Easy to criticise, and hard to love, but is Ashley as bad as some make out, given that he has lent the club over £140 million interest free, and invested a similar sum in buying shares in the club too?

A deeper look at the numbers is required to give a broader assessment of Ashley’s stewardship of the club, is he the Freddie Kreuger of football owners or is there some method to the apparent madness of his period at the club?

Revenue

Starting at the top of the profit and loss account, Newcastle’s total revenue doubled to £179 million but is over £200 million lower than that of Spurs, it was only £16 million less when Ashley took over.

Having money is one thing, and Newcastle have now generated revenue of over £1 billion under Ashley’s ownership, whether that money has been spent wisely is another matter.

Looking at total revenue for 2017/18, Newcastle had the 8th highest in the Premier League, although there is an element of chicken and egg as prize money is linked to the final position in the table.

Easily the biggest revenue stream last season was broadcasting, which generated over £126 million for Newcastle, partly due to promotion, partly due to prize money (each additional place in the Premier League is worth an extra £1.9 million) and partly due to the club being popular with broadcasters (each club is paid for ten matches in the basic fee and every additional match shown live is worth an extra £1 million, and Newcastle were shown live 18 times in 17/18).

Year by year volatility for broadcast revenue is also due to combination of which division the club is in and the renewal date for broadcasting deals (the present one kicked in in 2016/17) with Newcastle earning £652 million in total during the Ashley era.

Income from broadcasting in the Championship for non-parachute payment clubs is a basic of about £6.5 million a year, plus £100-£140,000 for every home match shown live on Sky, which shows the importance of being back in the top flight.

Some Premier League clubs generate additional broadcast income by being in UEFA competitions which are worth up to £80 million for winning the Champions League, but other than that the distribution of broadcast income is relatively democratic.

A huge gap therefore exists between those clubs who are in the Champions/Europa League and those that do not, although if Newcastle does qualify for the latter Thursday night trips to the Balkans and Malta are for the dedicated and/or insane only.

Commercial income for 2017/18 nearly doubled to £28 million, but critics of Mike Ashley identify this area as his biggest failing at the club as this has hardly increased since he first walked into the club.

Over at Spurs, commercial income has exceeded the £100 million a season mark on the back of a year at Wembley and Champions League participation.

Commercial income is the one area that clubs can independently grow and in doing so increase the budget for the manager.

Knockers of Ashley will point out he uses St James Park as an advertising vehicle for his Sports Direct cheap and cheerful sports emporium, and he should be generating more commercial income than any other club in the division.

Just £385,000 was earned by Newcastle from Sports Direct last season for this advertising but the club also spent nearly £1.5 million itself buying goods back from SD .

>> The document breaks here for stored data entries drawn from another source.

(** X27.  The angle offsets of a multiple shot with at least 2 bullets, over
    exact rationals: one per bullet, the first at minus half the spread,
    the last at plus half the spread, and mirrored about the aiming
    direction (the offsets of shot i and shot bulletCount - 1 - i add up to
    0).  With a bullet count of 1 the single offset is not a number: the
    step divides by zero. *)
Theorem fan_is_centred_on_the_aim config :
  (2 <= bulletCount config ->
   length (shotAngles config) = Z.to_nat (bulletCount config)
   /\ (exists a, shotAngles config !! 0%nat = Some (Some a)
                 /\ a == - spreadAngle config / 2)
   /\ (exists b, last (shotAngles config) = Some (Some b)
                 /\ b == spreadAngle config / 2)
   /\ (forall i, 0 <= i < bulletCount config ->
         exists a b,
           shotAngles config !! Z.to_nat i = Some (Some a)
           /\ shotAngles config !! Z.to_nat (bulletCount config - 1 - i)
              = Some (Some b)
           /\ a + b == 0))
  /\ (bulletCount config = 1 -> shotAngles config = [None]).
Proof.
  split.
  - intros Hn. unfold shotAngles.
    assert (Hlook : forall i, 0 <= i < bulletCount config ->
              map (shotAngle config) (seqZ 0 (bulletCount config))
                !! Z.to_nat i = Some (shotAngle config i)).
    { intros i Hi. rewrite list_lookup_fmap.
      rewrite lookup_seqZ_lt by lia. cbn. f_equal. f_equal. lia. }
    split; [now rewrite length_map, length_seqZ |].
    split; [| split].
    + destruct (shotAngle_sum config 0) as (a & b & Ha & _ & _); [lia |].
      exists a. split.
      * change 0%nat with (Z.to_nat 0). rewrite Hlook by lia. now rewrite Ha.
      * unfold shotAngle in Ha.
        destruct (bulletCount config - 1 =? 0); [discriminate |].
        injection Ha as <-. change (inject_Z 0) with 0%Q. ring.
    + destruct (shotAngle_sum config 0) as (a & b & Ha & Hb & Hab); [lia |].
      exists b. split.
      * rewrite last_lookup, length_map, length_seqZ.
        replace (Init.Nat.pred (Z.to_nat (bulletCount config)))
          with (Z.to_nat (bulletCount config - 1 - 0)) by lia.
        rewrite Hlook by lia. now rewrite Hb.
      * assert (H0 : a == - spreadAngle config / 2).
        { unfold shotAngle in Ha.
          destruct (bulletCount config - 1 =? 0); [discriminate |].
          injection Ha as <-. change (inject_Z 0) with 0%Q. ring. }
        clear Ha Hb.
        apply (Qplus_inj_l _ _ (- spreadAngle config / 2)).
        rewrite <- H0 at 1. rewrite Hab. field.
    + intros i Hi.
      destruct (shotAngle_sum config i) as (a & b & Ha & Hb & Hab); [lia |].
      exists a, b. rewrite !Hlook by lia. now rewrite Ha, Hb.
  - intros H1. unfold shotAngles, shotAngle. rewrite H1. reflexivity.
Qed.

Lemma fan_is_centred_on_the_aim_witness :
  shotAngles (DEFAULT_WEAPON_CONFIGS BULLET_TYPE_MULTIPLE)
  = [Some (- (30) / 2 + 30 / inject_Z 2 * inject_Z 0)%Q;
     Some (- (30) / 2 + 30 / inject_Z 2 * inject_Z 1)%Q;
     Some (- (30) / 2 + 30 / inject_Z 2 * inject_Z 2)%Q]
  /\ length (shotAngles (DEFAULT_WEAPON_CONFIGS BULLET_TYPE_MULTIPLE))
     = 3%nat.
Proof.
  split; [reflexivity |].
  destruct (fan_is_centred_on_the_aim
              (DEFAULT_WEAPON_CONFIGS BULLET_TYPE_MULTIPLE)) as [H _].
  destruct H as [H _]; [cbn; lia | exact H].
Defined.

End WeaponExtras.

(** ** The weapon controller: pools and bullets in flight *)

Module PoolFacts.
Import WeaponType WeaponsSystem WeaponProps WeaponScanProps PoolProps
  WeaponFacts WeaponExtras.





Lemma nodeAt_updateNode ws r f ref :
  nodeAt (updateNode ws r f) ref
  = if decide (ref = r) then f <$> nodeAt ws ref else nodeAt ws ref.
Proof.
  destruct ref as [t i], r as [t' i']. unfold nodeAt, updateNode.
  cbn [fst snd with_pools _bulletPools].
  destruct (decide (t = t')) as [-> | Ht].
  - rewrite lookup_alter_eq.
    destruct (_bulletPools ws !! t') as [pool|]; cbn.
    + destruct (decide (i = i')) as [-> | Hi].
      * rewrite decide_True by reflexivity. apply list_lookup_alter_eq.
      * rewrite decide_False by congruence.
        now apply list_lookup_alter_ne.
    + now destruct (decide _).
  - rewrite lookup_alter_ne by congruence.
    now rewrite decide_False by congruence.
Qed.

Lemma recycled_twice n : recycled (recycled n) = recycled n.
Proof.
  unfold recycled. cbn [bullet]. f_equal.
  destruct (bullet n) as [d s l o tags pen rad laser w hh hc ht act].
  now destruct act.
Qed.

Lemma recycleBullet_effect ws r :
  _activeBullets (recycleBullet ws r)
  = filter (fun x => x <> r) (_activeBullets ws)
  /\ forall ref,
       nodeAt (recycleBullet ws r) ref
       = if decide (ref = r) then recycled <$> nodeAt ws ref
         else nodeAt ws ref.
Proof.
  split; [reflexivity |]. intros ref.
  exact (nodeAt_updateNode ws r recycled ref).
Qed.

Lemma recycle_all refs : forall ws,
  _activeBullets (fold_left recycleBullet refs ws)
  = filter (fun x => x ∉ refs) (_activeBullets ws)
  /\ forall ref,
       nodeAt (fold_left recycleBullet refs ws) ref
       = if decide (ref ∈ refs) then recycled <$> nodeAt ws ref
         else nodeAt ws ref.
Proof.
  induction refs as [| r rs IH]; intros ws.
  - cbn [fold_left]. split.
    + symmetry. induction (_activeBullets ws) as [| x l IHl]; [reflexivity |].
      rewrite filter_cons_True by apply not_elem_of_nil. now f_equal.
    + intros ref. rewrite decide_False by apply not_elem_of_nil. reflexivity.
  - cbn [fold_left]. destruct (IH (recycleBullet ws r)) as [IH1 IH2].
    destruct (recycleBullet_effect ws r) as [R1 R2]. split.
    + rewrite IH1, R1, list_filter_filter. apply list_filter_iff.
      intros x. rewrite not_elem_of_cons. tauto.
    + intros ref. rewrite IH2, R2.
      destruct (decide (ref = r)) as [-> | Hne].
      * rewrite (decide_True (P := r ∈ r :: rs)) by apply list_elem_of_here.
        destruct (decide (r ∈ rs)); [| reflexivity].
        destruct (nodeAt ws r); cbn; [| reflexivity].
        now rewrite recycled_twice.
      * destruct (decide (ref ∈ rs)) as [Hin | Hout].
        -- now rewrite decide_True by (now apply list_elem_of_further).
        -- rewrite decide_False; [reflexivity |].
           rewrite elem_of_cons. tauto.
Qed.

Lemma filter_as_bool {A} (P : A -> Prop) `{!forall x, Decision (P x)}
  (f : A -> bool) (l : list A) :
  (forall x, x ∈ l -> (P x <-> f x = true)) ->
  filter P l = List.filter f l.
Proof.
  induction l as [| x l IH]; intros Hall; [reflexivity |].
  assert (IH' : filter P l = List.filter f l).
  { apply IH. intros y Hy. apply Hall. now apply list_elem_of_further. }
  cbn [List.filter]. pose proof (Hall x (list_elem_of_here _ _)) as Hx.
  destruct (f x) eqn:E.
  - rewrite filter_cons_True by (now apply Hx). now f_equal.
  - rewrite filter_cons_False; [exact IH' |].
    intros HP. apply Hx in HP. discriminate.
Qed.

Lemma elem_of_expired ws now ref :
  ref ∈ List.filter (expired ws now) (_activeBullets ws)
  <-> ref ∈ _activeBullets ws /\ expired ws now ref = true.
Proof.
  rewrite !list_elem_of_In. apply filter_In.
Qed.

Lemma moved_moves ws deltaTime now refs :
  map moved
    (omap (moveOf ws deltaTime) (List.filter (inFlight ws now) refs))
  = List.filter (hasFlightData ws)
      (List.filter (fun ref => negb (expired ws now ref)) refs).
Proof.
  induction refs as [| ref refs IH]; [reflexivity |].
  cbn [List.filter]. unfold inFlight at 1, expired at 1.
  destruct (nodeAt ws ref ≫= bulletData) as [d|] eqn:E.
  - destruct (Double.lt _ _); cbn [negb]; [exact IH |].
    cbn [List.filter omap list_omap]. unfold moveOf at 1, hasFlightData at 1.
    rewrite E. cbn [map moved]. f_equal. exact IH.
  - cbn [negb List.filter]. unfold hasFlightData at 1. rewrite E. exact IH.
Qed.

Lemma elem_of_moves ws deltaTime now refs m :
  m ∈ omap (moveOf ws deltaTime) (List.filter (inFlight ws now) refs) ->
  moved m ∈ refs
  /\ expired ws now (moved m) = false
  /\ exists d,
       nodeAt ws (moved m) ≫= bulletData = Some d
       /\ distance m = (speed d * deltaTime)%number.
Proof.
  intros H. apply list_elem_of_omap in H as (ref & Hin & Hm).
  apply list_elem_of_In, filter_In in Hin as [Hin Hfly].
  unfold moveOf in Hm. unfold inFlight in Hfly. unfold expired.
  destruct (nodeAt ws ref ≫= bulletData) as [d|] eqn:E; [| discriminate].
  injection Hm as <-. cbn [moved distance]. rewrite E.
  split; [now apply list_elem_of_In |].
  split; [now apply negb_true_iff |]. now exists d.
Qed.

(** X29.  A frame retires exactly the bullets in flight whose time of
    flight, the difference of the clock and the start time as binary64
    arithmetic computes it, exceeds their lifetime: they leave the active
    set, and their nodes are deactivated and lose their flight data.  The
    other bullets in flight stay, in their order; the Bullet component and
    the flight data of every other node are untouched; and afterwards no
    bullet in flight has outlived its lifetime.  The bullets that stay in
    flight and carry flight data are moved, each once and in their order,
    by speed * deltaTime along their direction.  (The position of a node
    is not part of the model; its writes are returned as a list of
    moves.) *)
Theorem expired_bullets_are_recycled ws deltaTime now :
  let ws' := (updateBullets ws deltaTime now).1 in
  let moves := (updateBullets ws deltaTime now).2 in
  _activeBullets ws'
  = List.filter (fun ref => negb (expired ws now ref)) (_activeBullets ws)
  /\ (forall ref,
        ref ∈ _activeBullets ws -> expired ws now ref = true ->
        exists n,
          nodeAt ws ref = Some n /\ nodeAt ws' ref = Some (recycled n)
          /\ Bullet.active (bullet (recycled n)) = false)
  /\ (forall ref,
        ~ (ref ∈ _activeBullets ws /\ expired ws now ref = true) ->
        bullet <$> nodeAt ws' ref = bullet <$> nodeAt ws ref
        /\ bulletData <$> nodeAt ws' ref = bulletData <$> nodeAt ws ref)
  /\ (forall ref, ref ∈ _activeBullets ws' -> expired ws' now ref = false)
  /\ map moved moves = List.filter (hasFlightData ws) (_activeBullets ws')
  /\ (forall m, m ∈ moves ->
        expired ws now (moved m) = false
        /\ exists d,
             nodeAt ws (moved m) ≫= bulletData = Some d
             /\ distance m = (speed d * deltaTime)%number).
Proof.
  intros ws' moves. unfold ws', moves, updateBullets. cbv zeta. cbn [fst snd].
  destruct (recycle_all (List.filter (expired ws now) (_activeBullets ws)) ws)
    as [H1 H2].
  set (final := fold_left recycleBullet _ ws) in *.
  assert (Hact : _activeBullets final
                 = List.filter (fun ref => negb (expired ws now ref))
                     (_activeBullets ws)).
  { rewrite H1. apply filter_as_bool. intros x Hx.
    rewrite elem_of_expired, negb_true_iff.
    destruct (expired ws now x); split.
    - intros H. exfalso. apply H. now split.
    - discriminate.
    - reflexivity.
    - intros _ [_ H]. discriminate. }
  assert (Hkeep : forall ref,
            ~ (ref ∈ _activeBullets ws /\ expired ws now ref = true) ->
            nodeAt final ref = nodeAt ws ref).
  { intros ref Hno. rewrite H2. rewrite decide_False; [reflexivity |].
    now rewrite elem_of_expired. }
  split; [exact Hact |]. split; [| split; [| split; [| split]]].
  - intros ref Hin Hexp. rewrite H2.
    rewrite decide_True by (apply elem_of_expired; now split).
    unfold expired in Hexp.
    destruct (nodeAt ws ref) as [n|]; [| discriminate].
    exists n. split; [reflexivity |]. split; [reflexivity |].
    apply BulletFacts.active_setActive.
  - intros ref Hno. now rewrite (Hkeep ref Hno).
  - intros ref Hin. rewrite Hact in Hin.
    apply list_elem_of_In, filter_In in Hin as [_ Hexp].
    apply negb_true_iff in Hexp.
    unfold expired in *. rewrite Hkeep; [exact Hexp |].
    intros [_ H]. unfold expired in H. congruence.
  - rewrite Hact. apply moved_moves.
  - intros m Hm. apply elem_of_moves in Hm as (_ & He & Hd). now split.
Qed.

Until the club is sold to a new owner it will be difficult to tell if Ashley has missed a trick in terms of commercial sales but looking at the table overall (and Everton’s is inflated by some unusual naming rights for the training ground) Newcastle are broadly where you would expect them to be for a non ‘Big Six’ club.

Getting fans to turn up at St James’ Park for every match is relatively easy given the loyalty of the locals but getting more money out of them is more of an issue.

Gallowgate end regulars haven’t had to pay more for season tickets following a long term price freeze by Mike Ashley some years ago which explains why the revenue per fan barely changed last season, although individual matchday tickets, which are as difficult to find as a virgin in the Bigg Market on a Saturday night, did go up in price.

Lack of UEFA competition participation and the high prices that can be charged when facing glamourous European opponents is the main reason why Newcastle are so far behind the ‘Big Six’ in terms of matchday revenue, along with having fewer football tourists visiting the North East.

Costs

In the history of the Premier League, no club has ever had a reduction in the wage cost following promotion from the Championship…until Newcastle United in 2017/18.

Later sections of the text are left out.